Carpal tunnel surgery
What is carpal tunnel syndrome?
Carpal tunnel syndrome is compression of the median nerve. This nerve passes through your wrist and into the palm of your hand where it branches out to provide sensitivity to the palmar surface of the first 3 fingers and part of the 4th. It also ensures the motor innervation of certain muscles of the thumb. The carpal tunnel remains a closed and inextensible channel; this is why the Median nerve is exposed to different causes of compression (bone narrowing of the canal, synovitis, vascular malformations, increased intracarpal pressure).
This carpal tunnel syndrome is very common in the general population, particularly during pregnancy and in women from the age of 50. It is also found to be more frequently affected in manual workers.
Compression of the median nerve results in tingling, numbness, and sometimes pain in the thumb, index, and middle fingers. In principle, these sensitivity disorders only affect the fingers. The pain concerns the fingers but can extend to the whole hand and even go up the arm to the shoulder.
These painful phenomena and tingling usually occur at night. They cause awakenings and the symptomatology decreases when shaking the hand. The involvement can be bilateral.
The diagnosis is made by electromyogram (EMG). It detects very precisely the compression, its level, its severity and therefore its prognosis.
Why an operation?
Infiltration can sometimes be performed as a first-line treatment in the event of moderate damage, but if the damage is pronounced, it is better to resort to surgery as soon as possible because the recurrence of the symptoms will be inevitable.
The intervention consists of a release of the median nerve which suffers and weakens by compression. Only this surgical release is likely to allow the return to normal with a disappearance of pain and tingling. Of course, the more the nerve has suffered and the longer the compression, the less the chances of complete recovery without sequelae.
The intervention must therefore be done quickly in the event of fixed symptoms to avoid axonal degeneration and severe muscle damage.
Process of the intervention
The intervention is done under endoscopy, with local anesthesia and in outpatient surgery.
It consists, by a mini-approach located in the palmar flexion crease, in sectioning under endoscopic control the flexor retinaculum to release the compressed median nerve
The procedure lasts an average of 10 minutes.

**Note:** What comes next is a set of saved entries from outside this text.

(** * mir2pnml_py: MIR text -> Petri net -> PNML

    A shallow embedding of the Python sources under [skills/mir2pnml_py]
    ([mir_model.py], [mir_parser.py], [pn_model.py], [pn_builder.py],
    [pnml_writer.py], [mir2pnml.py]) together with the properties of the
    translation pipeline.

    Conventions of the embedding.
    - Python [str] is [string]; characters are code points below 128 (MIR
      dumps are ASCII).  On those, the classes [\s], [\d], [\w] of the [re]
      module and [str.strip] are the ones defined in [PyStr].
    - Python [int] is [Z]; [str(n)] and the [{n}] of an f-string are stdpp's
      [pretty], which prints the same decimal digits with a leading [-].
    - [dict] is [gmap], [set] is [gset], [list] is [list] ([append] adds at
      the end).
    - [int(s)] raises [ValueError] unless [s] is a decimal literal of at
      most 4300 digits, the interpreter's default limit
      ([sys.get_int_max_str_digits()]); the parser runs in an exception
      monad.
    - The [while] loops of the parser take a fuel argument; the entry points
      pass a bound that is shown to be sufficient. *)

From stdpp Require Import base gmap strings list pretty.
From Stdlib Require Import ZArith Ascii String Lia.

Local Open Scope string_scope.
Local Open Scope Z_scope.
Local Open Scope list_scope.

Set Warnings "-register-all,-clear-no-such-hyp".

(* ===================================================================== *)
(** ** Python string primitives *)
(* ===================================================================== *)

Module PyStr.

(** [str.isspace] on ASCII: TAB, LF, VT, FF, CR, FS, GS, RS, US, SPACE. *)
Definition is_space (c : ascii) : bool :=
  let n := nat_of_ascii c in
  ((9 <=? n) && (n <=? 13) || (28 <=? n) && (n <=? 32))%nat.

Definition is_digit (c : ascii) : bool :=
  let n := nat_of_ascii c in ((48 <=? n) && (n <=? 57))%nat.

Definition is_upper (c : ascii) : bool :=
  let n := nat_of_ascii c in ((65 <=? n) && (n <=? 90))%nat.

Definition is_lower (c : ascii) : bool :=
  let n := nat_of_ascii c in ((97 <=? n) && (n <=? 122))%nat.

(** [\w]: letters, digits and underscore. *)
Definition is_word (c : ascii) : bool :=
  is_upper c || is_lower c || is_digit c || Ascii.eqb c "_".

(** [s.lstrip()], [s.rstrip()], [s.strip()]. *)
Fixpoint lstrip (s : string) : string :=
  match s with
  | String c s' => if is_space c then lstrip s' else s
  | EmptyString => EmptyString
  end.
(** The loop on the parts in front of [F]: after at most one round for
    each part it stands at the first percent sign of [F], with the parts
    compiled. *)
Lemma parse_loop_items (items : list item) :
  forall (F m t : string),
    well_formed_before F items ->
    exists k,
      (k <= String.length (template items))%nat /\
      forall n,
        parse_loop (k + n)
          (mkP (template items ++ F) (IndexRune (template items ++ F) "%") m t)
        = parse_loop n
            (mkP F (IndexRune F "%") (m ++ compiled items) (time_layout items t)).
Proof.
  induction items as [|i items IH]; intros F m t Hwf.
  - exists O. split; [cbn; lia|]. intros n.
    cbn [template compiled time_layout append Nat.add]. now rewrite append_empty_r.
  - destruct i as [s|body|];
      cbn [template item_text compiled item_verb time_layout well_formed_before] in *.
    + destruct Hwf as [Hs Hwf].
      destruct (IH F (m ++ s) t Hwf) as (k & Hk & Hrun).
      exists k. split; [rewrite length_append; lia|]. intros n.
      rewrite append_assoc, (parse_loop_literal _ s _ m t Hs), Hrun.
      now rewrite append_assoc.
    + destruct Hwf as (Hp & Hc & Hwf).
      destruct (ph2verb (placeholder body)) as [verb arg] eqn:Hv.
      destruct (IH F (m ++ verb)
                  (if String.eqb verb "%[2]s" && negb (String.eqb arg EmptyString)
                   then arg else t) Hwf) as (k & Hk & Hrun).
      exists (S k).
      split; [rewrite length_append; unfold placeholder; cbn [append String.length]; lia|].
      intros n. rewrite append_assoc.
      assert (H0 : IndexRune (placeholder body ++ template items ++ F) "%" = 0)
        by (unfold placeholder; reflexivity).
      rewrite H0. cbn [Nat.add].
      rewrite parse_loop_S by (cbn [p_idx]; lia).
      unfold parse_iter. cbn [p_msgfmt p_format p_idx p_timefmt].
      change (slice_to (placeholder body ++ template items ++ F) 0) with EmptyString.
      change (slice_from (placeholder body ++ template items ++ F) 0)
        with (placeholder body ++ template items ++ F).
      rewrite (parse_body_placeholder_open _ _ _ _ Hp Hc), Hv. cbn [fst snd].
      rewrite append_empty_r, Hrun. now rewrite append_assoc.
    + destruct Hwf as (HL & Hb & Hwf).
      destruct (IH F (m ++ "%%") t Hwf) as (k & Hk & Hrun).
      exists (S k). split; [cbn [append String.length]; lia|]. intros n.
      change (("%" ++ template items) ++ F) with (String "%" (template items ++ F)).
      change (IndexRune (String "%" (template items ++ F)) "%") with 0.
      cbn [Nat.add].
      rewrite parse_loop_S by (cbn [p_idx]; lia).
      unfold parse_iter. cbn [p_msgfmt p_format p_idx p_timefmt].
      change (slice_to (String "%" (template items ++ F)) 0) with EmptyString.
      change (slice_from (String "%" (template items ++ F)) 0)
        with (String "%" (template items ++ F)).
      rewrite (parse_body_percent _ _ _ HL Hb).
      rewrite append_empty_r, Hrun. now rewrite append_assoc.
Qed.

(** Two rounds of the loop that stands at a ["%{"] followed by another
    ["%{"] before the closing brace: the escaped percent sign, then the
    brace and the text up to the second ["%{"] as they are. *)
Lemma parse_loop_premature (n : nat) (m mid rest t : string) :
  Index mid "%{" = -1 ->
  IndexRune mid "}" = -1 ->
  IndexRune rest "}" <> -1 ->
  parse_loop (S (S n)) (mkP ("%{" ++ mid ++ "%{" ++ rest) 0 m t)
  = parse_loop (S n) (mkP ("%{" ++ rest) 0 (m ++ "%%{" ++ mid) t).
Proof.
  intros Hopen Hclose Hrest.
  apply to_int_None in Hopen, Hclose.
  apply to_int_Some in Hrest. destruct Hrest as [k Hk].
  cbn [append].
  set (F2 := String "%" (String "{" rest)).
  set (G := String "{" (mid ++ F2)).
  rewrite parse_loop_S by (cbn [p_idx]; lia).
  unfold parse_iter. cbn [p_msgfmt p_format p_idx p_timefmt].
  change (slice_to (String "%" G) 0) with EmptyString.
  change (slice_from (String "%" G) 0) with (String "%" G).
  unfold G at 1, F2 at 1. rewrite (parse_body_premature _ _ _ _ k Hopen Hclose Hk).
  fold F2. fold G.
  rewrite !parse_loop_S by (cbn [p_idx]; lia).
  unfold parse_iter. cbn [p_msgfmt p_format p_idx p_timefmt].
  change (slice_to F2 0) with EmptyString.
  change (slice_from F2 0) with F2.
  unfold slice_to, slice_from. rewrite Nat2Z.id.
  unfold G. cbn [take drop]. rewrite take_app, drop_app.
  f_equal. f_equal.
  rewrite !append_empty_r, !append_assoc. reflexivity.
Qed.

(** On from a time layout [t]: the parts, the dangling placeholder, and
    the rest as on its own. *)
Lemma parse_scan_with_premature (t : string) (items : list item) (mid rest : string) :
  well_formed_before ("%{" ++ mid ++ "%{" ++ rest) items ->
  Index mid "%{" = -1 ->
  IndexRune mid "}" = -1 ->
  IndexRune rest "}" <> -1 ->
  parse_scan_with t (template items ++ "%{" ++ mid ++ "%{" ++ rest) =
  result_with_prefix (compiled items ++ "%%{" ++ mid)
    (parse_scan_with (time_layout items t) ("%{" ++ rest)).
Proof.
  intros Hwf Hopen Hclose Hrest. unfold parse_scan_with.
  set (F := "%{" ++ mid ++ "%{" ++ rest) in *.
  set (F2 := "%{" ++ rest).
  destruct (parse_loop_items items F EmptyString t Hwf) as (k & Hk & Hrun).
  assert (HF : String.length F = S (S (String.length mid + String.length F2))).
  { unfold F, F2. cbn [append String.length]. rewrite length_append.
    cbn [String.length]. lia. }
  assert (HF2 : String.length F2 = S (S (String.length rest))) by reflexivity.
  replace (String.length (template items ++ F))
    with (k + S (S (String.length (template items) - k + String.length mid
                    + String.length F2)))%nat
    by (rewrite length_append, HF; lia).
  rewrite Hrun. change (IndexRune F "%") with 0.
  unfold F. rewrite (parse_loop_premature _ _ _ _ _ Hopen Hclose Hrest).
  fold F2. change (IndexRune F2 "%") with 0.
  cbn [append].
  rewrite <- parse_loop_with_prefix. unfold with_prefix.
  cbn [p_format p_idx p_msgfmt p_timefmt]. rewrite append_empty_r.
  apply parse_loop_fuel.
  - right. cbn [p_idx p_format]. split; [lia|]. now exists (String "{" rest).
  - unfold remaining. cbn [p_idx p_format]. change (0 =? -1) with false. cbv iota.
    change (Z.to_nat 0) with O. lia.
  - unfold remaining. cbn [p_idx p_format]. change (0 =? -1) with false. cbv iota.
    change (Z.to_nat 0) with O. lia.
Qed.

It offers the advantages of the endoscopic technique:
Small and invisible incision because located in the flexion crease.
Less painful post-operative phenomena.
Faster mobility recovery.
Best end result on strength recovery.
They are generally simple even if sometimes some sensory disturbances persist which will gradually disappear. Exit is authorized the same day of the intervention.
Gentle and progressive finger and wrist mobilization can be immediately achieved.
Bandages are to be done at home every 2 days by a nurse.
The prescribed analgesic and anti-inflammatory treatment must be taken systematically.
The risks and complications
A hematoma can occur immediately following the operation. If it presents a compressive nature for the median nerve, surgical evacuation would be desirable.
An infection remains exceptional; it generally remains localized to the approach and requires local care.
A partial or total lesion of the Median nerve can occur during the intervention and secondarily require a nerve suture. Fortunately, this complication remains quite rare.
Finally, it is more common to encounter some small persistent sensory disturbances after surgical release. They are correlated with the preoperative damage to the median nerve. Recovery usually takes several months.
The risks listed above do not constitute a completely exhaustive list. Your surgeon will give you all the necessary additional explanations and will be at your disposal to discuss each particular case with you.
The expected results
The pain disappears instantly as well as the majority of tingling. However, if the nerve has remained compressed for too long, the tingling may last very mildly for several months.
Professional activities can be after 3 weeks in the event of minimal stress on your hand. It takes 5 to 6 weeks in case of intensive manual work.
Recovery is complete in almost all cases since this surgery is credited with 97% of good and very good results.